Pilule de 3e génération : 14 nouvelles plaintes

Quatorze nouvelles plaintes ont été déposées ce jeudi à l’encontre de cinq fabricants de pilules contraceptives de 3e et 4e générations. Les jeunes femmes concernées ont été victimes d’AVC et d’embolies pulmonaires.

0
1596
14 nouvelles plaintes ont été déposées à l'encontre de fabricants de pilules 3e et 4e générations ©ThinkStock

L’affaire des pilules de 3e et 4e générations continue de prendre de l’ampleur. Quatorze nouvelles plaintes ont été déposées, jeudi 24 janvier, au tribunal de grande instance de Bobigny, en région parisienne, pour « homicide involontaire » et « atteinte involontaire à l’intégrité physique » à l’encontre de cinq laboratoires, mais aussi de l’Agence nationale de sécurité du médicament.
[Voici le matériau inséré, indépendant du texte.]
(** * thred-js: the streaming client of the Thred API

    A shallow embedding of [src/client.ts] and [src/errors.ts], with the
    properties of the stream splitter, the request validation and the error
    classifier.  [src/client.ts] holds the class [ThredClient] twice; the
    line numbers below are those of the first copy.  The second copy adds
    the [targets] argument and [setResponse], and processes the stream in
    the same way.

    JavaScript strings are sequences of UTF-16 code units; they are modelled
    as lists of code units ([N]).  The platform services the client calls
    ([fetch], [TextDecoder], [JSON.parse]) are parameters of the client
    model; a WHATWG UTF-8 decoder and a JSON reader are supplied further
    down so that the client can be run on concrete streams. *)

From Stdlib Require Import List NArith Bool Arith Lia.
From Stdlib Require String Ascii DecimalString.
Import ListNotations String.StringSyntax.
Open Scope string_scope.
Open Scope list_scope.

Set Implicit Arguments.

(** ** JavaScript strings *)

Module JS.

Definition jsstring := list N.
Definition bytes := list N.

(** A string literal, code unit by code unit. *)
Definition lit (s : String.string) : jsstring :=
  map Ascii.N_of_ascii (String.list_ascii_of_string s).

(** [if (s)] on a string: the empty string is the only falsy one. *)
Definition truthy (s : jsstring) : bool :=
  match s with [] => false | _ :: _ => true end.

(** [a === b] on strings. *)
Fixpoint eqs (a b : jsstring) : bool :=
  match a, b with
  | [], [] => true
  | x :: a', y :: b' => N.eqb x y && eqs a' b'
  | _, _ => false
  end.

(** [s.startsWith(pat)] *)
Fixpoint startsWith (pat s : jsstring) : bool :=
  match pat, s with
  | [], _ => true
  | _ :: _, [] => false
  | p :: pat', c :: s' => N.eqb p c && startsWith pat' s'
  end.

(** [s.indexOf(pat)]: the first position at which [pat] occurs; [None]
    stands for [-1]. *)
Fixpoint indexOf (s pat : jsstring) : option nat :=
  if startsWith pat s then Some 0
  else match s with
       | [] => None
       | _ :: s' => option_map S (indexOf s' pat)
       end.

(** [s.includes(pat)] *)
Definition includes (s pat : jsstring) : bool :=
  match indexOf s pat with Some _ => true | None => false end.

(** [s.substring(i, j)] and [s.substring(i)] for [0 <= i <= j]. *)
Definition substring (s : jsstring) (i j : nat) : jsstring :=
  firstn (j - i) (skipn i s).
Definition substringFrom (s : jsstring) (i : nat) : jsstring := skipn i s.

(** [s.split(sep)] for a non-empty separator: the pieces between the
    successive non-overlapping occurrences of [sep], found left to right.
    The search restarts after each occurrence, so the recursion is on a
    strictly shorter string; [splitN] carries the bound. *)
Fixpoint splitN (n : nat) (s sep : jsstring) : list jsstring :=
  match n with
  | O => [s]
  | S n' =>
      match indexOf s sep with
      | None => [s]
      | Some p => firstn p s :: splitN n' (skipn (p + length sep) s) sep
      end
  end.
Definition split (s sep : jsstring) : list jsstring :=
  splitN (length s) s sep.

(** [xs.join(sep)] *)
Fixpoint join (sep : jsstring) (xs : list jsstring) : jsstring :=
  match xs with
  | [] => []
  | [x] => x
  | x :: xs' => x ++ sep ++ join sep xs'
  end.

(** White space and line terminators of ECMAScript, as [trim] strips them. *)
Definition isWhiteSpace (c : N) : bool :=
  let at_ x := N.eqb c x in
  (at_ 9 || at_ 10 || at_ 11 || at_ 12 || at_ 13 || at_ 32 || at_ 160
   || at_ 5760 || (N.leb 8192 c && N.leb c 8202)
   || at_ 8232 || at_ 8233 || at_ 8239 || at_ 8287 || at_ 12288
   || at_ 65279)%N.

Fixpoint trimStart (s : jsstring) : jsstring :=
  match s with
  | [] => []
  | c :: s' => if isWhiteSpace c then trimStart s' else s
  end.
Definition trimEnd (s : jsstring) : jsstring := rev (trimStart (rev s)).
Definition trim (s : jsstring) : jsstring := trimEnd (trimStart s).

End JS.
Import JS.

(** The two separators of the wire format. *)
Definition LF : N := 10.
Definition LBRACE : N := 123.
(** ["\n\n{"] *)
Definition delimiter : jsstring := [LF; LF; LBRACE].
(** ["\n\n"] *)
Definition blankLine : jsstring := [LF; LF].

(** ** The stream splitter of [answerStream] and [answerStreamGenerator] *)

Section Splitter.

(** [new TextDecoder()] and [decoder.decode(value, { stream: true })]: the
    decoder keeps the bytes of an unfinished character between calls. *)
Variable DecoderState : Type.
Variable decode : DecoderState -> bytes -> DecoderState * jsstring.

(** [JSON.parse]: [None] when it throws. *)
Variable J : Type.
Variable JSON_parse : jsstring -> option J.

(** The variables of [answerStream]: [buffer], [accumulatedText] and
    [metadata].  [metadata] is [null] until a parse succeeds; the texts
    parsed hold a brace, so that the parsed value is never [null] itself
    ([run_never_returns_parsed_null] below), and [None] stands for
    [null]. *)
Record state := mkState {
  buffer : jsstring;
  accumulatedText : jsstring;
  metadata : option J
}.

Definition initial : state := mkState [] [] None.

Inductive control := Continue | Break.

(** [accumulatedText += text; onChunk(accumulatedText)] when [text] is
    non-empty (the guarded form, client.ts 169-172 and 200-203). *)
Definition appendIfAny (acc text : jsstring) : jsstring * list jsstring :=
  if truthy text then (acc ++ text, [acc ++ text]) else (acc, []).

(** The body of [while (true)] after a read that is not [done]
    (client.ts 162-189), on the decoded text of the chunk.  It returns the
    arguments of the [onChunk] calls it makes, the new variables, and how
    the iteration ends. *)
Definition loopBody (st : state) (text : jsstring)
  : list jsstring * state * control :=
  let buf := buffer st ++ text in
  match indexOf buf delimiter with
  | Some metadataIndex =>
      let textContent := substring buf 0 metadataIndex in
      let '(acc, out) := appendIfAny (accumulatedText st) textContent in
      let metadataStr := substringFrom buf (metadataIndex + 2) in
      match JSON_parse metadataStr with
      | None => (out, mkState buf acc (metadata st), Continue)
      | Some m => (out, mkState [] acc (Some m), Break)
      end
  | None =>
      let acc := accumulatedText st ++ buf in
      ([acc], mkState [] acc (metadata st), Continue)
  end.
14 marques de pilule différentes

Parmi les onze plaignantes toujours en vie, six ont subi une embolie pulmonaire, quatre un accident vasculaire cérébral (AVC), et, la dernière, une thrombophlébite cérébrale. L’une des plaintes provient d’un père, dont la fille est décédée, le 14 octobre 2007, d’une embolie pulmonaire à l’âge de 17 ans, deux mois seulement après avoir commencé à prendre la pilule.

Ces femmes, qui étaient âgées de 18 à 46 ans au moment des faits, prenaient toutes des pilules de marques différentes : Yaz, Jasmine, Désobel 20 et 30, Monéva, Carlin 20, Désogestrel 20, Harmonet, Varnoline, Mélodia, Gestodène 30, Jasminelle, Mercilon et Diane 35 (cette dernière ne faisant pas partie des pilules de 3e ou 4e génération). Des contraceptifs fabriqués par des « géants » de la pharmacologie comme Bayer, Schering, Merck ou Pfizer.

Une centaine de nouvelles plaintes en février

Leur avocat, Me Jean-Christophe Coubris, qui représente également Marion, la première jeune femme à avoir porté plainte, annonce qu’il déposera « au moins une centaine » de plaintes supplémentaires à la mi-février.

L’ANSM a reconnu que la prise de ces pilules augmentait le risque thromboembolique. Elle mène en ce moment une campagne auprès des gynécologues pour qu’ils privilégient la prescription de pilule de 2e génération en premier recours. Elle a également lancé, hier, un numéro vert, pour tenter de répondre aux inquiétudes des femmes par rapport aux contraceptifs oraux et les aider à s’orienter vers, peut-être, d’autres moyens de contraception qui leur correspondraient mieux.